Perto da casa de meu avô passava o trem. Certa vez dois homens foram atropelados ao atravessar a linha, a noite. Meus tios foram ver o acontecido. Nós crianças fomos privados da visão horrenda. Dava, contudo, para se ver da casa, um monstro comprido, parado com um holofote aceso e um aglomerado de gente em volta. Quando voltaram diziam que os mortos eram assim, trabalhavam não sei onde e quiseram cortar volta, porque iam fazer não sei o que. Dois desconhecidos que comecei a ver na rua, no rosto de outras pessoas, todos começaram a ter as caras dos mortos. Às vezes, estávamos jantando e ouvíamos o apito, dava para se ver aquele monstro vindo, soltando fumaça e se ficássemos quietos ele passava. Os apitos eram cada vez mais próximos, mas estava passando já, ia-se. Os trilhos eram um tabu, perigosos.

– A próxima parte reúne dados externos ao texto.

(* ===== verification/SemTheorems.v ===== *)
(** * Semaphores: the theorems about [rt_sem_take] and [rt_sem_release] *)
From S2P Require Import Prelude Kservice RtList KMonad KState KPrim KInv Scheduler Object TimerBase Thread Timer Ipc KernelInv WaitProof TimerProof BlockProof Board SchedTheorems SemProof.
Import Scheduler Object TimerBase Thread Timer IpcCore Sem SemProof.
Local Open Scope Z_scope.
Local Open Scope kmonad_scope.

Module SemTheorems.

(** ** Semaphore 0 of the board *)
Definition sem_of (s : kview) (i : nat) : rt_semaphore :=
  default (Semaphore Board.blank_object 0) (k_sems s !! i).

Definition sem_b (i : nat) (s : kview) (ws : list nat) : bool :=
  match k_sems s !! i with
  | None => false
  | Some sm =>
      bool_decide (k_links s !! LSuspend (ISem i) = Some (LTlist <$> ws)) &&
      bool_decide (0 <= sem_value sm < 65536) &&
      (bool_decide (ws = []) || (sem_value sm =? 0)) &&
      ((o_flag (sem_parent sm) =? RT_IPC_FLAG_FIFO) || (o_flag (sem_parent sm) =? RT_IPC_FLAG_PRIO))
  end.

Lemma sem_b_sound i s ws : sem_b i s ws = true -> sem_at i s (sem_of s i) ws.
Proof.
  unfold sem_b, sem_of. destruct (k_sems s !! i) as [sm|] eqn:E; [|done].
  intros [[[H1 H2]%andb_true_iff H3]%andb_true_iff H4]%andb_true_iff. simpl. split.
  - done.
  - by eapply bool_decide_eq_true.
  - by eapply bool_decide_eq_true.
  - apply orb_true_iff in H3 as [H3|H3]; [left; by eapply bool_decide_eq_true|right; by apply Z.eqb_eq].
  - apply orb_true_iff in H4 as [H4|H4]; apply Z.eqb_eq in H4; auto.
Qed.

(** ** Safety in a running system *)

(** C3: semaphores in a running system.  [rt_sem_take] called by a thread that is
    not the idle thread, and [rt_sem_release] called by any, never fault;
    whenever they give the processor away the kernel invariant holds and a ready
    thread runs; if every state the thread is resumed in satisfies the
    invariant, they return with the invariant and the semaphore is well-formed
    (nobody waits while the value is positive).  The result of a take is 0,
    [-RT_ETIMEOUT] for a call that does not wait, or the error code the thread
    was woken with; a release returns [RT_EOK]. *)
Theorem semaphore_safe idle i s t :
  running idle s t -> sem_inv i s ->
  (forall time, t <> idle -> time < half_tick ->
    wp (guarI idle (sem_inv i)) (relyI idle (sem_inv i)) (rt_sem_take i time)
      (fun a s' => running idle s' t /\ sem_inv i s' /\ take_result t time a s') s) /\
  wp (guarI idle (sem_inv i)) (relyI idle (sem_inv i)) (rt_sem_release i)
    (fun a s' => a = RT_EOK /\ running idle s' t /\ sem_inv i s') s.
Proof. intros Hr Hi. split; [intros time Ht Htm; by apply sem_take_wp|by apply sem_release_wp]. Qed.

(** Thread 2 releases, or waits ten ticks for, the semaphore thread 3 waits for. *)
Example semaphore_safe_witness :
  wp (guarI Board.idle (sem_inv 0)) (relyI Board.idle (sem_inv 0)) (rt_sem_take 0 10)
    (fun a s' => running Board.idle s' 2 /\ sem_inv 0 s' /\ take_result 2 10 a s') Board.waiting3 /\
  wp (guarI Board.idle (sem_inv 0)) (relyI Board.idle (sem_inv 0)) (rt_sem_release 0)
    (fun a s' => a = RT_EOK /\ running Board.idle s' 2 /\ sem_inv 0 s') Board.waiting3.
Proof.
  destruct (semaphore_safe Board.idle 0 Board.waiting3 2) as [H1 H2].
  - apply Board.waiting3_running.
  - exists (sem_of Board.waiting3 0), [3%nat]. apply sem_b_sound. vm_compute. reflexivity.
  - split; [apply H1; [discriminate|reflexivity]|exact H2].
Defined.

(** ** What a take does *)

(** C11: what [rt_sem_take] does.  With a positive value it takes one unit at
    once; with value 0 and no waiting time it returns [-RT_ETIMEOUT] and changes
    nothing; otherwise the thread is suspended, waits in the semaphore's list
    at the place its flag says, its timer is armed exactly for a positive time,
    the processor goes to the highest ready thread, and when the thread runs
    again the call returns the thread's error number. *)
Theorem sem_take_behaviour idle s Q i sm ws t th time :
  kinv idle s Q -> thread_ctx s t -> sem_at i s sm ws -> k_threads s !! t = Some th ->
  thread_stat th = RT_THREAD_READY -> t <> idle -> time < half_tick ->
  (0 < sem_value sm -> rt_sem_take i time s =
     Ok RT_EOK (set_sems (<[i := set_sem_value (sem_value sm - 1) sm]> (k_sems s)) s)) /\
  (sem_value sm = 0 -> time = 0 -> rt_sem_take i time s = Ok (- RT_ETIMEOUT) s) /\
  (sem_value sm = 0 -> time <> 0 -> exists to s' k r,
     rt_sem_take i time s = Switch t to s' k /\ running idle s' to /\
     stat_is (k_threads s') t RT_THREAD_SUSPEND /\
     sem_at i s' sm (wait_insert (prio_in (k_threads s)) (o_flag (sem_parent sm)) t ws) /\
     k_timers s' !! TThread t = Some r /\
     timer_flag_test RT_TIMER_FLAG_ACTIVATED r = (0 <? time) /\
     (0 < time -> tm_timeout_tick r = u32 (k_tick s + u32 time)) /\
     (forall s2 th2, k_threads s2 !! t = Some th2 -> k s2 = Ok (t_error th2) s2)).
Proof.
  intros HI Hc Hat Ht Hst Hid Htime. pose proof Hat as [Hs Hw Hr He Hf]. split; [|split].
  - intros Hv. apply sem_take_available_eq; [by eapply ctx_quiet|done|lia].
  - intros Hv ->. apply (sem_take_nowait_eq _ _ sm); [by eapply ctx_quiet|done|done].
  - intros Hv Hnz. pose proof Hc as [C1 C2 C3 C4 C5].
    rewrite (sem_take_block_eq s i sm t th time) by done.
    set (th1 := set_t_error RT_EOK th).
    set (s1 := set_threads (<[t := th1]> (k_threads s)) (set_primask 1 s)).
    assert (kinv idle s1 Q) as HI1.
    { eapply kinv_frame; [..|by apply (kinv_field idle s Q t th th1)]; done. }
    destruct (block_eq (let! th := get_thread t in
        if negb (t_error th =? RT_EOK) then ret (t_error th) else ret RT_EOK)
      idle s1 Q (LSuspend (ISem i)) ws t th1 (o_flag (sem_parent sm)) time)
      as (V & T & G & r & n & p & to & E & [HG Hne] & Hr2 & HV & _);
      [done|by split|done|done|done|apply lookup_insert_eq|done|done|done|done|].
    eexists to, _, _, (wait_timer time (k_tick s1) r).
    split; [exact E|]. split; [exact HG|]. split; [|split; [|split; [|split; [|split]]]].
    + eexists. split; [apply lookup_insert_eq|apply stat_suspended].
    + split; [exact Hs| |done|right; done|done]. simpl. rewrite HV. do 2 f_equal.
      apply wait_insert_ext. intros u. by apply (prio_in_insert (k_threads s) t th th1).
    + apply lookup_insert_eq.
    + unfold wait_timer. destruct (0 <? time); [by apply flag_set_test|by apply flag_clear_test].
    + intros Hpos. unfold wait_timer. by rewrite (proj2 (Z.ltb_lt _ _) Hpos).
    + intros s5 th5 H5. unfold get_thread, bind, gets, ret. simpl. rewrite H5. simpl.
      destruct (Z.eqb_spec (t_error th5) RT_EOK) as [->|]; done.
Qed.

(** Thread 3 waits ten ticks for semaphore 0, whose value is 0. *)
Example sem_take_behaviour_witness :
  exists to s' k r, rt_sem_take 0 10 Board.board = Switch 3 to s' k /\ running Board.idle s' to /\
    stat_is (k_threads s') 3 RT_THREAD_SUSPEND /\
    k_timers s' !! TThread 3 = Some r /\ timer_flag_test RT_TIMER_FLAG_ACTIVATED r = true.
Proof.
  destruct (sem_take_behaviour Board.idle Board.board (Board.queues_of Board.board) 0
    (sem_of Board.board 0) [] 3 (Board.thread_of Board.board 3) 10) as (_ & _ & H).
  - apply Board.board_kinv.
  - apply Board.board_running.
  - apply sem_b_sound. vm_compute. reflexivity.
  - apply Board.thread_of_lookup. vm_compute. reflexivity.
  - vm_compute. reflexivity.
  - discriminate.
  - reflexivity.
  - destruct H as (to & s' & k & r & E & Hrun & Hst & _ & Hr & Ha & _);
      [vm_compute; reflexivity|discriminate|].
    exists to, s', k, r. auto.
Defined.

(** ** What a release does *)

(** What [rt_sem_release] does, in a thread or in an interrupt handler.
    Without waiters the value is incremented modulo [2^16].  With waiters the
    value stays 0 and the unit is handed to the first of them, which becomes
    ready; then the scheduler chooses the highest ready thread, at once in a
    thread and with a pending switch in a handler. *)
Theorem sem_release_behaviour idle s Q i sm ws from :
  kinv idle s Q -> quiet s -> k_lock_nest s = 0 -> k_current s = Some from -> sem_at i s sm ws ->
  match ws with
  | [] => rt_sem_release i s =
      Ok RT_EOK (set_sems (<[i := set_sem_value (u16 (sem_value sm + 1)) sm]> (k_sems s)) s)
  | w :: ws' => exists s' Q' p to q,
      rt_sem_release i s = res_bind (reschedule p to from s') (fun _ => ret RT_EOK) /\
      kinv idle s' Q' /\ is_highest Q' p /\ Q' p = to :: q /\
      sem_at i s' sm ws' /\ sem_value sm = 0 /\
      stat_is (k_threads s') w RT_THREAD_READY /\ w ∈ Q' (prio_in (k_threads s) w)
  end.
Proof.
  intros HI Hq Hl Hc Hat. destruct ws as [|w ws].
  - apply sem_release_count_eq; [done|apply HI|done].
  - destruct (sem_release_wake_eq idle s Q i sm w ws HI Hq Hat) as (V & T & G & r & th & E & HI' & Ht & _ & Hat').
    set (s' := core _ _ _ _ _ _) in E, HI', Hat'.
    destruct (kinv_schedule idle s' _ from HI' Hq Hl Hc) as (p & to & q & Hp & HQ & Es).
    exists s'. eexists _, p, to, q. split; [rewrite E; unfold bind; by rewrite Es|].
    split; [exact HI'|]. split; [exact Hp|]. split; [exact HQ|]. split; [done|].
    split; [by destruct (sa_excl _ _ _ _ Hat)|].
    split; [eexists; split; [apply lookup_insert_eq|apply stat_ready]|].
    unfold prio_in. rewrite Ht. simpl. unfold q_set. rewrite decide_True by done. set_solver.
Qed.

(** A handler releases the semaphore thread 3 waits for while thread 2 runs:
    the switch to thread 3 is left pending. *)
Definition handler : kview := set_irq_nest 1 Board.waiting3.

Example sem_release_behaviour_witness :
  exists s' Q' p to q,
    rt_sem_release 0 handler =
      res_bind (reschedule p to 2 s') (fun _ => ret RT_EOK) /\
    kinv Board.idle s' Q' /\ is_highest Q' p /\ Q' p = to :: q /\
    stat_is (k_threads s') 3 RT_THREAD_READY.
Proof.
  destruct (sem_release_behaviour Board.idle handler (Board.queues_of handler) 0 (sem_of handler 0) [3%nat] 2)
    as (s' & Q' & p & to & q & E & HI & Hp & HQ & _ & _ & Hs & _).
  - apply Board.kinv_b_sound. vm_compute. reflexivity.
  - intros _ _. vm_compute. reflexivity.
  - vm_compute. reflexivity.
  - vm_compute. reflexivity.
  - apply sem_b_sound. vm_compute. reflexivity.
  - exists s', Q', p, to, q. auto.
Defined.

(** The value of a semaphore overflows silently.  Releasing a semaphore
    of value 65535 that nobody waits for returns [RT_EOK] and leaves the value
    0, so the next take of it blocks or times out. *)
Theorem sem_value_wraps (s : kview) i sm :
  quiet s -> links_ok (k_links s) -> sem_at i s sm [] -> sem_value sm = 65535 ->
  exists s', rt_sem_release i s = Ok RT_EOK s' /\ rt_sem_take i 0 s' = Ok (- RT_ETIMEOUT) s'.
Proof.
  intros Hq HV Hat Hv. rewrite (sem_release_count_eq s i sm Hq HV Hat), Hv. eexists. split; [reflexivity|].
  eapply sem_take_nowait_eq; [done|apply lookup_insert_eq|done].
Qed.

(** Semaphore 0 reset to the value 65535. *)
Definition full : kview := default Board.reset_state
  (first_state (rt_sem_control 0 RT_IPC_CMD_RESET 65535 Board.board)).

Example sem_value_wraps_witness :
  exists s', rt_sem_release 0 full = Ok RT_EOK s' /\ rt_sem_take 0 0 s' = Ok (- RT_ETIMEOUT) s'.
Proof.
  apply (sem_value_wraps full 0 (sem_of full 0)).
  - intros _ _. vm_compute. reflexivity.
  - eapply si_links, ki_sched, (Board.kinv_b_sound Board.idle). vm_compute. reflexivity.
  - apply sem_b_sound. vm_compute. reflexivity.
  - vm_compute. reflexivity.
Defined.
End SemTheorems.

Outro som que ouvíamos era o do sino do cemitério, cada vez que chegava um corpo para enterro. O coveiro ficava postado embaixo dele e puxava a corda do badalo, que parecia um martelinho chato o seu som. Parecia que tocava sempre a tarde, quando o sol ia se pôr, o que dava mais tristeza. Sabíamos o que era enterro. Este ato nós acompanhávamos mesmo na tenra idade. Era um ato religioso, um dos atos de misericórdia do catecismo romano. Enterrar os mortos. Mortos que nunca enterrávamos, porque a cada badalo que se ouvia de casa, aquele comentário da minha mãe: hum, mais um que se vai, coitado. Imaginava esses mortos, era o que mais eu fazia, até meus brinquedos eram imaginários de tão escassos e de quebrá-los para ver como foram feitos, acabando por destruí-los. Quem seriam aquelas entidades? Mortos para nós eram pessoas, que tinham certo poder. Sem corpos, almas, fantasmas. Velhos, os velhos morriam. Se fosse criança virava anjo. Mas aquele som do sino do cemitério prendia-nos por uma emoção estranha da morte de outrem.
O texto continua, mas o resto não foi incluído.